Carceragem: a escola do crime

Carceragem no Brasil é a verdadeira escola do crime. Veja como andam os nossos presídios.

A verdadeira escola do crime

Diante de tantos problemas da vida, violência urbana propagada nos meios de comunicação e também pensando no serviço complexo da polícia no Brasil, me peguei refletindo sobre como deveria ser difícil viver no período da pena de morte e das torturas públicas e cruéis. Uma sentença imposta – muitas vezes – sem o direito da defesa para o condenado.
Em resposta a esta afronta aos direitos humanos, decidiu-se pensar em estratégias para tornar justo o julgamento e a pena daqueles que cometessem atos ilícitos. Eis que surge o Sistema Carcerário (a prisão), locais que serviriam para punir o meliante, retirando-o do convívio social para reeducá-lo, e levá-lo voltar à vida em comunidade.
Ao que me parece, alguma coisa deu errado nesta interfase temporal!
O que vemos hoje em dia não difere em nada das atrocidades do período medieval. “O fim é o mesmo, apenas tomado por outros caminhos”. As adversidades são várias: presídios superlotados e sucateados, morosidade da  justiça, aumento linear da criminalidade, entre outros.

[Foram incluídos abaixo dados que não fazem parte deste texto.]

(** X16.  A run of [main] that returns writes at most the session entry of
    the step it renders: step 1 leaves preferences and weights as they were
    (also when a new file replaces the one they were chosen for), step 2
    leaves file and weights, step 3 leaves file and preferences, step 4
    leaves the whole session.  Only step 4 can draw random numbers. *)
Theorem each_step_writes_its_own_entry `{SortKind} i s st s' v st' :
  main i s st = Return (s', v) st' →
  match i with
  | UploadData _ =>
      preferences s' = preferences s ∧ weights s' = weights s
      ∧ generator st' = generator st
  | SetPreferences _ _ _ =>
      uploaded_file s' = uploaded_file s ∧ weights s' = weights s
      ∧ generator st' = generator st
  | ConfigureWeights _ _ _ _ =>
      uploaded_file s' = uploaded_file s ∧ preferences s' = preferences s
      ∧ st' = st
  | GenerateRecommendations _ => s' = s
  end.
Proof.
  intros Hrun. destruct i as [uploaded|sp mp pp|a b c d|clicked];
    cbn [main] in Hrun.
  - apply bind_Return_inv in Hrun as ([s1 v1] & st1 & Hstep & Hret).
    injection Hret as <- _ <-. by eapply handle_file_upload_generator.
  - apply bind_Return_inv in Hrun as ([s1 v1] & st1 & Hstep & Hret).
    injection Hret as <- _ <-. by eapply handle_preferences_generator.
  - pose proof (handle_weights_session a b c d s) as [Hfile Hprefs].
    destruct (handle_weights a b c d s) as [s1 v1].
    by injection Hrun as <- _ <-.
  - apply bind_Return_inv in Hrun as (v1 & st1 & _ & Hret).
    by injection Hret as <- _ _.
Qed.

Lemma each_step_writes_its_own_entry_witness :
  preferences {| uploaded_file := Some sheetless_file;
                 preferences := preferences ready_session;
                 weights := weights ready_session |}
  = preferences ready_session
  ∧ weights {| uploaded_file := Some sheetless_file;
               preferences := preferences ready_session;
               weights := weights ready_session |}
    = weights ready_session
  ∧ generator start_state = generator start_state.
Proof.
  apply (each_step_writes_its_own_entry (H:=stable_kind)
           (UploadData (Some sheetless_file)) ready_session start_state
           {| uploaded_file := Some sheetless_file;
              preferences := preferences ready_session;
              weights := weights ready_session |}
           (UploadPage (ReadError (ValueError
              "Worksheet named 'Master Sailings Grid' not found")))
           start_state).
  reflexivity.
Defined.

(** X17.  For a well-formed dataset without a column named 'Rank', and
    for any sort that meets the contract pandas documents for the default
    [kind] (the rows come back in descending key order), the step returns a
    frame whose 'Match Score' column is in descending order and whose 'Rank'
    column is 1, 2, ..., the number of rows: resetting the index and
    inserting the ranks keep the order the sort produced.  Nothing is said
    about the order of rows with equal scores. *)
Theorem recommendations_sorted_and_ranked `{SortKind} st r df :
  frames st !! r = Some df →
  well_formed df →
  "Rank" ∉ columns df →
  ∃ r' st' out scores,
    create_dummy_recommendations_with_scores r st = Return r' st'
    ∧ frames st' !! r' = Some out
    ∧ getitem "Match Score" out = Some (Num <$> scores)
    ∧ Sorted (λ a b, le b a) scores
    ∧ getitem "Rank" out = Some (range_cells 1 (length (rows out))).
Proof.
  intros Hr Hwf Hrank. apply get_loc_None in Hrank.
  set (ys := drawn_scores (generator st) (length (rows df))).
  destruct (recommendations_frame_ranked df ys)
    as (scored & Hperm & Hsorted & Heq); [apply length_drawn_scores|].
  eexists _, _, (recommendations_frame df ys), scored.*1.
  split; [by apply create_dummy_recommendations_Return|].
  split; [by apply (lookup_heap _ _ 2)|]. rewrite Heq.
  split; [apply getitem_match_score_ranked;
          eapply scored_rows_length; [apply Hwf | done]|].
  split; [|by rewrite getitem_rank_ranked, length_rows_ranked].
  eapply Sorted_fmap; [|apply Hsorted]. done.
Qed.

Lemma recommendations_sorted_and_ranked_witness :
  ∃ r' st' out scores,
    create_dummy_recommendations_with_scores (H:=stable_kind) 0 sample_state
      = Return r' st'
    ∧ frames st' !! r' = Some out
    ∧ getitem "Match Score" out = Some (Num <$> scores)
    ∧ Sorted (λ a b, le b a) scores
    ∧ getitem "Rank" out = Some (range_cells 1 (length (rows out))).
Proof.
  apply (recommendations_sorted_and_ranked (H:=stable_kind) sample_state 0 sample_sheet).
  - reflexivity.
  - apply sample_sheet_well_formed.
  - apply sample_sheet_no_rank.
Defined.

(** X18.  A sheet whose 'Month' column mixes text with numbers or blank
    cells stops step 4 after the scores were drawn: the "Full Results" tab
    raises a TypeError when it sorts the options of its month filter, so
    the run of [main] raises and no download is built, although one draw
    per row was consumed; the frames that existed before stay as they
    were. *)
Theorem mixed_month_column_stops_step_4 `{SortKind} s st f df :
  uploaded_file s = Some f →
  master_sailings_grid f = Some df →
  is_Some (preferences s) → is_Some (weights s) →
  well_formed df →
  "Rank" ∉ columns df →
  month_one_kind df = false →
  ∃ msg st',
    handle_recommendations true s st = Raise (TypeError msg) st'
    ∧ main (GenerateRecommendations true) s st = Raise (TypeError msg) st'
    ∧ generator st' = advance (length (rows df)) (generator st)
    ∧ ∀ r0 df0, frames st !! r0 = Some df0 → frames st' !! r0 = Some df0.
Proof.
  intros Hf Hsheet [p Hp] [w Hw] Hwf Hrank Hmonth. apply get_loc_None in Hrank.
  destruct (handle_recommendations_mixed_month s st f df p w)
    as (msg & more & Hraise); [done..|].
  eexists msg, _. split; [exact Hraise|]. split.
  - cbn [main]. by erewrite bind_Raise.
  - split; [done|]. intros r0 df0 H0. cbn [frames]. by apply lookup_heap_old.
Qed.

Lemma mixed_month_column_stops_step_4_witness :
  ∃ msg st',
    handle_recommendations (H:=stable_kind) true mixed_month_session start_state
      = Raise (TypeError msg) st'
    ∧ main (H:=stable_kind) (GenerateRecommendations true) mixed_month_session
        start_state = Raise (TypeError msg) st'
    ∧ generator st'
      = advance (length (rows mixed_month_sheet)) (generator start_state)
    ∧ ∀ r0 df0, frames start_state !! r0 = Some df0 → frames st' !! r0 = Some df0.
Proof.
  apply (mixed_month_column_stops_step_4 (H:=stable_kind) mixed_month_session
           start_state mixed_month_file mixed_month_sheet).
  - reflexivity.
  - reflexivity.
  - eexists; reflexivity.
  - eexists; reflexivity.
  - split; [|by repeat constructor].
    cbn. apply NoDup_cons. split; [|apply NoDup_singleton].
    intros Hin. apply list_elem_of_singleton in Hin. discriminate.
  - rewrite list_elem_of_In. simpl. intuition congruence.
  - reflexivity.
Defined.

(** X19.  The "Full Results" tab needs numeric scores.  On a frame whose
    'Month' column, if there is one, holds values of one kind: without a
    'Match Score' column the tab raises KeyError('Match Score'), whatever is
    picked; with one that holds a text, and nothing picked, it raises a
    TypeError when it compares the scores with the slider. *)
Theorem full_results_needs_numeric_scores df min_score :
  month_one_kind df = true →
  match get_loc "Match Score" (columns df) with
  | None =>
      ∀ ship_picks month_picks,
        display_full_results df ship_picks month_picks min_score
        = inl (KeyError "Match Score")
  | Some j =>
      numeric_scores df = false →
      ∃ msg, display_full_results df [] [] min_score = inl (TypeError msg)
  end.
Proof.
  intros Hmonth. unfold numeric_scores.
  destruct (get_loc "Match Score" (columns df)) as [j|] eqn:Hj.
  - intros Hscores. unfold display_full_results. rewrite Hj.
    rewrite column_filter_nil. unfold month_one_kind in Hmonth.
    assert (existsb (λ r : list cell, is_str (default NaN (r !! j))) (rows df)
            = true) as Htext.
    { apply not_false_iff_true. intros Hnone.
      rewrite <- not_true_iff_false in Hscores. apply Hscores.
      apply forallb_forall. intros row Hrow. apply negb_true_iff.
      apply not_true_iff_false. intros Hstr.
      rewrite <- not_true_iff_false in Hnone. apply Hnone.
      apply existsb_exists. by exists row. }
    destruct (get_loc "Month" (columns df)) as [i|].
    + rewrite sorted_one_kind by (by rewrite one_kind_unique).
      cbn [multiselect filter list_filter apply_filter]. rewrite Htext.
      by eexists.
    + cbn [apply_filter]. rewrite Htext. by eexists.
  - intros ship_picks month_picks. unfold display_full_results. rewrite Hj.
    unfold month_one_kind in Hmonth.
    destruct (get_loc "Month" (columns df)) as [i|]; [|done].
    by rewrite sorted_one_kind by (by rewrite one_kind_unique).
Qed.

Lemma full_results_needs_numeric_scores_witness :
  ∃ msg, display_full_results text_score_table [] [] 70 = inl (TypeError msg).
Proof.
  apply (full_results_needs_numeric_scores text_score_table 70).
  - reflexivity.
  - reflexivity.
Defined.
End Coverage.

O que dizer das acomodações de uma cela com capacidade para 4 pessoas, mas que acomoda mais de 20? O que dizer das condições sanitárias e higiênicas desta cela?
Aqui não se trata de um “manifesto” para a aquisição de hotéis 5 estrelas para criminosos, mas sim, do cumprimento do que diz a nossa carta magna:
 
Art. 5º Todos são iguais perante a lei, sem distinção de qualquer natureza, garantindo-se aos brasileiros e aos estrangeiros residentes no País a inviolabilidade do direito à vida, à liberdade, à igualdade, à segurança e à propriedade, nos termos seguintes:
XLIX – é assegurado aos presos o respeito à integridade física e moral;
É bom deixar claro que a ideia do texto não é confrontar as impressões e opiniões que LADRÃO E POLÍCIA nutrem, um sobre o outro. Não defendo o abrandamento da punibilidade, muito pelo contrário. Contudo, de que adiantará aprisionar o bandido em um sistema que não cumpre o seu papel primordial (ressocializar e recolocar este indivíduo de volta no ambiente social)?
O nosso Sistema Prisional atual não responde mais às demandas da modernidade, pois, não cabe mais tratarmos seres humanos como meras baratas. Não cabe pensarmos em redução da criminalidade e da violência, quando – controversamente – estamos transformando presídios em verdadeiras e eficientes ESCOLAS DO CRIME.